What needs to be done: Determine how many lines in the records hold the word "match". Return the number alone.

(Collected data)
(** [tree p sh n id lo hi m]: the node [id], of height at most [n], stands
    for [m]; its keys are in the range from [lo] to [hi]. *)
Fixpoint tree p sh (n : nat) (id : ChunkId) (lo hi : option bytes) m : Prop :=
  wf_id id /\
  ((exists es, fetch order max_fanout p id = Ok (Leaf es) /\ node_ok (Leaf es) /\
      0 < zlen es <= sh_leaf sh /\ m = pairs es /\ within lo hi m) \/
   match n with
   | O => False
   | S n' => exists c es, fetch order max_fanout p id = Ok (Internal c es) /\ node_ok (Internal c es) /\
       sh_min sh <= zlen es <= order /\ kids (tree p sh n') ((lo, c) :: eslots es) hi m
   end).

Lemma tree_wf p sh n id lo hi m : tree p sh n id lo hi m -> wf_id id.
Proof. by destruct n; intros [? _]. Qed.

Lemma tree_inv p sh n id lo hi m :
  tree p sh n id lo hi m ->
  (exists es, fetch order max_fanout p id = Ok (Leaf es) /\ node_ok (Leaf es) /\ 0 < zlen es <= sh_leaf sh /\
     m = pairs es /\ within lo hi m) \/
  (exists n' c es, n = S n' /\ fetch order max_fanout p id = Ok (Internal c es) /\ node_ok (Internal c es) /\
     sh_min sh <= zlen es <= order /\ kids (tree p sh n') ((lo, c) :: eslots es) hi m).
Proof. destruct n as [|n]; intros [_ [Hl|Hi]]; [by left | done | by left |]. destruct Hi as (c & es & Hi). right. by exists n, c, es. Qed.

Lemma tree_leaf p sh n id lo hi es :
  wf_id id -> fetch order max_fanout p id = Ok (Leaf es) -> node_ok (Leaf es) -> 0 < zlen es <= sh_leaf sh ->
  within lo hi (pairs es) -> tree p sh n id lo hi (pairs es).
Proof. intros. destruct n; (split; [done|]); left; by exists es. Qed.

Lemma tree_within p sh n id lo hi m : tree p sh n id lo hi m -> within lo hi m /\ sorted (map fst m) /\ m <> [].
Proof.
  revert id lo hi m. induction n as [|n IH]; intros id lo hi m [_ [(es & _ & Hok & Hl & -> & Hw)|Hi]]; try done.
  1, 2: split_and!; [done | rewrite map_fst_pairs; apply Hok | intros E; rewrite <-zlen_pairs, E in Hl; unfold zlen in Hl; cbn in Hl; lia].
  destruct Hi as (c & es & _ & _ & _ & Hk). by eapply kids_within.
Qed.

(** ** Stability *)

Lemma kids_mono (T T' : ChunkId -> option bytes -> option bytes -> kvs -> Prop) ss hi m :
  (forall c lo hi m, T c lo hi m -> T' c lo hi m) -> kids T ss hi m -> kids T' ss hi m.
Proof.
  intros HT. revert m. induction ss as [|[lo c] ss IH]; intros m; [done|].
  intros (m1 & m2 & -> & Ht & Hk). exists m1, m2. split_and!; auto.
Qed.

Lemma tree_sub p p' sh n id lo hi m :
  sub order max_fanout p p' -> tree p sh n id lo hi m -> tree p' sh n id lo hi m.
Proof.
  intros Hs. revert id lo hi m. induction n as [|n IH]; intros id lo hi m [Hw [(es & E & ?)|Hi]]; try done.
  1, 2: split; [done|]; left; exists es; split; [by apply Hs | done].
  destruct Hi as (c & es & E & Hok & Hl & Hk). split; [done|]. right. exists c, es. split_and!; try done; [by apply Hs | lia | lia |].
  eapply kids_mono; [|exact Hk]. intros. by apply IH.
Qed.

Lemma tree_height p sh n id lo hi m : tree p sh n id lo hi m -> tree p sh (S n) id lo hi m.
Proof.
  revert id lo hi m. induction n as [|n IH]; intros id lo hi m [Hw [?|Hi]]; try done.
  1, 2: split; [done|]; by left.
  destruct Hi as (c & es & E & Hok & Hl & Hk). split; [done|]. right. exists c, es. split_and!; try done; try lia.
  eapply kids_mono; [|exact Hk]. intros. by apply IH.
Qed.

Lemma kids_widen (T : ChunkId -> option bytes -> option bytes -> kvs -> Prop) ss hi hi' m :
  (forall c lo hi hi' m, hi_le hi hi' -> T c lo hi m -> T c lo hi' m) ->
  hi_le hi hi' -> kids T ss hi m -> kids T ss hi' m.
Proof.
  intros HT Hhi. revert m. induction ss as [|[lo c] ss IH]; intros m; [done|].
  intros (m1 & m2 & -> & Ht & Hk). exists m1, m2. split_and!; auto. eapply HT; [|exact Ht].
  destruct ss as [|[s ?] ?]; cbn; auto with efs.
Qed.

Lemma tree_widen p sh n id lo hi lo' hi' m :
  lo_le lo' lo -> hi_le hi hi' -> tree p sh n id lo hi m -> tree p sh n id lo' hi' m.
Proof.
  revert id lo hi lo' hi' m. induction n as [|n IH]; intros id lo hi lo' hi' m Hlo Hhi [Hw [(es & E & Hok & Hl & -> & Hwi)|Hi]]; try done.
  1, 2: split; [done|]; left; exists es; split_and!; try done; try lia; by eapply within_mono.
  destruct Hi as (c & es & E & Hok & Hl & Hk). split; [done|]. right. exists c, es. split_and!; try done; try lia.
  apply (kids_widen _ _ hi hi'); [intros; eapply IH; eauto with efs | done |].
  destruct Hk as (m1 & m2 & -> & Ht & Hk). exists m1, m2. split_and!; try done. eapply IH; eauto with efs.
Qed.

(** ** Lookup *)

Lemma assoc_pairs_found es1 e es2 key :
  entries_lt es1 key -> e_key e = key -> assoc key (pairs (es1 ++ e :: es2)) = Some (e_value e).
Proof.
  intros Hlt <-. rewrite pairs_app, assoc_app_r by (apply keys_lt_ne, pairs_lt, Hlt). cbn. by rewrite decide_True.
Qed.
Lemma assoc_pairs_missing es1 es2 key :
  entries_lt es1 key -> entries_gt es2 key -> assoc key (pairs (es1 ++ es2)) = None.
Proof.
  intros Hlt Hgt. rewrite pairs_app, assoc_app_r by (apply keys_lt_ne, pairs_lt, Hlt).
  apply assoc_None, keys_gt_ne, pairs_gt, Hgt.
Qed.

Lemma get_loop_ok p sh n levels id lo hi m key :
  (n < levels)%nat -> tree p sh n id lo hi m -> above lo key -> below hi key ->
  get_loop order max_fanout levels p id key = Ok (assoc key m).
Proof.
  revert n id lo hi m. induction levels as [|levels IH]; intros n id lo hi m Hn Ht Hlo Hhi; [lia|]. cbn [get_loop].
  apply tree_inv in Ht as [(es & -> & Hok & _ & -> & _)|(n' & c & es & -> & -> & Hok & _ & Hk)]; cbn [rbind].
  - pose proof (search_spec key es (nok_sorted _ Hok)) as Hsp. destruct (search key es) as [i|i].
    + destruct Hsp as (es1 & e & es2 & -> & <- & Hke & Hlt & Hgt). rewrite get_idx_middle. cbn [rbind].
      by rewrite assoc_pairs_found.
    + destruct Hsp as (es1 & es2 & -> & <- & Hlt & Hgt). by rewrite assoc_pairs_missing.
  - destruct (child_slot_spec key c es lo hi) as (slot & child & s1 & s2 & s & -> & Hat); [apply Hok | apply Hok | done..|].
    destruct (kids_at _ _ _ _ _ _ _ _ _ _ _ _ (tree_within p sh n') Hat Hk) as (m1 & mc & m2 & -> & Hlt & Hgt & _ & Hc & _).
    cbn [rbind].
    rewrite (IH n' child s (next_lo s2 hi) mc); [|lia|exact Hc|apply Hat|apply Hat].
    rewrite assoc_app_r by auto with efs. by rewrite assoc_app_l by auto with efs.
Qed.

(** ** Staging the two halves of an update *)

(** The sizes a tree may have under the format: every node can be decoded,
    and a leaf grown by one splits in two that fit. *)
Definition shape_ok sh : Prop :=
  order <= sh_leaf sh <= max_fanout /\ sh_leaf sh < 2 ^ 16 - 1 /\ 0 <= sh_min sh <= 1.

(** A subtree after an update: one node, or two around a separator. *)
Definition grown p sh n (id : ChunkId) (promote : Promotion) (lo hi : option bytes) m : Prop :=
  match promote with
  | None => tree p sh n id lo hi m
  | Some (pkey, right_id) =>
      exists m1 m2, m = m1 ++ m2 /\ tree p sh n id lo (Some pkey) m1 /\ tree p sh n right_id (Some pkey) hi m2
  end.

Definition promotion_ok (promote : Promotion) : Prop :=
  match promote with Some (pkey, right_id) => key_ok pkey /\ wf_id right_id | None => True end.

(** The outcome of an update from [p]: what it staged, and that wherever
    this reads back the new subtree stands for [m], provided [pre] holds
    there. *)
Definition updates p sh n lo hi m (pre : P -> Prop) (out : tree_outcome (ChunkId * Promotion * P)) : Prop :=
  exists id promote l, out = Ok (id, promote, staged content_id p l) /\ wf_id id /\ promotion_ok promote /\
    forall p', pre p' -> reads_back content_id p' l -> grown p' sh n id promote lo hi m.

Lemma updates_weaken p sh n lo hi m (pre pre' : P -> Prop) out :
  (forall p', pre' p' -> pre p') -> updates p sh n lo hi m pre out -> updates p sh n lo hi m pre' out.
Proof. intros Hpre (id & promote & l & ? & ? & ? & ?). exists id, promote, l. auto 10. Qed.

(** An update that goes on from what was staged. *)
Lemma updates_staged p l sh n lo hi m (pre : P -> Prop) out :
  updates (staged content_id p l) sh n lo hi m (fun p' => pre p' /\ reads_back content_id p' l) out ->
  updates p sh n lo hi m pre out.
Proof.
  intros (id & promote & l' & -> & ? & ? & Hg). exists id, promote, (l ++ l'). split; [by rewrite staged_app|].
  split_and!; try done. intros p' Hp [Hr Hr']%reads_back_app. by apply Hg.
Qed.

Lemma node_ok_leaf_app es1 es2 : node_ok (Leaf (es1 ++ es2)) -> node_ok (Leaf es1) /\ node_ok (Leaf es2).
Proof.
  intros [[He _] Hs]. cbn [Node_entries] in *. apply Forall_app in He as [? ?]. rewrite map_app in Hs.
  apply sorted_app_inv in Hs as (? & ? & _). split; by split.
Qed.

Lemma entries_ok_internal_app c es1 e es2 :
  entries_ok (Internal c (es1 ++ e :: es2)) ->
  entries_ok (Internal c es1) /\ entries_ok (Internal (e_value e) es2) /\ child_entry_ok e.
Proof.
  intros [He Hc]. cbn [Node_entries] in *. apply Forall_app in He as [? He]. foralls.
  split; [by split|]. split; [split; [done | by apply H2] | done].
Qed.

Lemma middle_split {A} (l : list A) :
  (2 <= length l)%nat -> exists l1 x l2, l = l1 ++ x :: l2 /\ length l1 = (length l / 2)%nat /\ l1 <> [].
Proof.
  intros Hl. assert ((length l / 2 < length l)%nat) by (apply Nat.div_lt; lia).
  destruct (lookup_lt_is_Some_2 l (length l / 2)) as [x Hx]; [done|].
  exists (take (length l / 2) l), x, (drop (S (length l / 2)) l).
  assert (Hlen : length (take (length l / 2) l) = (length l / 2)%nat) by (rewrite length_take; lia).
  split_and!; [by rewrite take_drop_middle | done |]. intros E. rewrite E in Hlen. change (@length A []) with 0%nat in Hlen.
  assert (1 <= length l / 2)%nat by (apply Nat.div_le_lower_bound; lia). lia.
Qed.

Lemma halves {A} (l l1 : list A) x l2 :
  l = l1 ++ x :: l2 -> length l1 = (length l / 2)%nat ->
  2 * zlen l1 <= zlen l /\ 2 * zlen (x :: l2) <= zlen l + 1 /\ zlen l = zlen l1 + zlen (x :: l2).
Proof.
  intros -> Hl. unfold zlen. pose proof (Nat.div_mod (length (l1 ++ x :: l2)) 2 ltac:(lia)) as Hd.
  pose proof (Nat.mod_upper_bound (length (l1 ++ x :: l2)) 2 ltac:(lia)). rewrite <-Hl, length_app in *. lia.
Qed.

Lemma stage_leaf_ok p sh n lo hi es :
  shape_ok sh -> node_ok (Leaf es) -> 0 < zlen es < 2 ^ 16 -> zlen es <= 2 * sh_leaf sh -> within lo hi (pairs es) ->
  updates p sh n lo hi (pairs es) (fun _ => True) (stage_leaf content_id order p es).
Proof.
  intros (Hsl & Hsl16 & _) Hok Hl Hhalf Hw. unfold stage_leaf. rewrite wrap_small by width.
  destruct (Z.ltb_spec order (zlen es)).
  - destruct (middle_split es) as (es1 & e & es2 & Ees & Hmid & Hne); [unfold zlen in *; lia|].
    destruct (halves es es1 e es2 Ees Hmid) as (Hl1 & Hl2 & Hl12).
    rewrite <-Hmid. rewrite Ees, take_app_length, drop_app_length. cbn [rbind get_idx Z.to_nat lookup list_lookup ok_or].
    rewrite Ees in Hok. pose proof (node_ok_leaf_app _ _ Hok) as [Hok1 Hok2].
    destruct (stage_node_ok content_id order max_fanout ltac:(lia) p (Leaf es1) (nok_ok _ Hok1)) as (b1 & -> & F1); [cbn; lia..|].
    cbn [rbind].
    destruct (stage_node_ok content_id order max_fanout ltac:(lia) (staged content_id p [b1]) (Leaf (e :: es2)) (nok_ok _ Hok2))
      as (b2 & -> & F2); [cbn [Node_len]; lia..|].
    cbn [rbind]. eexists _, _, [b1; b2]. split; [done|]. split; [apply Hid|].
    split; [split; [|apply Hid]; pose proof (eok_entries _ (nok_ok _ Hok2)) as He; apply Forall_cons_1 in He; apply He|].
    intros p' _ Hr. apply (reads_back_app _ _ [b1] [b2]) in Hr as [Hr1 Hr2].
    pose proof (nok_sorted _ Hok) as Hs. cbn [Node_entries] in Hs. rewrite <-map_fst_pairs, pairs_app in Hs.
    rewrite Ees, pairs_app in Hw. rewrite pairs_app. destruct (within_cut _ _ _ _ _ _ Hs Hw) as [Hw1 Hw2].
    exists (pairs es1), (pairs (e :: es2)). split; [done|].
    assert (0 < zlen es1) by (destruct es1; [done | rewrite zlen_cons; pose proof (zlen_nonneg es1); lia]).
    rewrite zlen_cons in *. pose proof (zlen_nonneg es2).
    split; (apply tree_leaf; [apply Hid | | done | rewrite ?zlen_cons; lia | done]).
    + apply F1, Hok1; done.
    + apply F2, Hok2; done.
  - destruct (stage_node_ok content_id order max_fanout ltac:(lia) p (Leaf es) (nok_ok _ Hok)) as (b & -> & F); [cbn; lia..|].
    cbn [rbind]. eexists _, _, [b]. split; [done|]. split; [apply Hid|]. split; [done|]. intros p' _ Hr.
    apply tree_leaf; [apply Hid | apply F, Hok; done | done | lia | done].
Qed.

Solution for this task: 3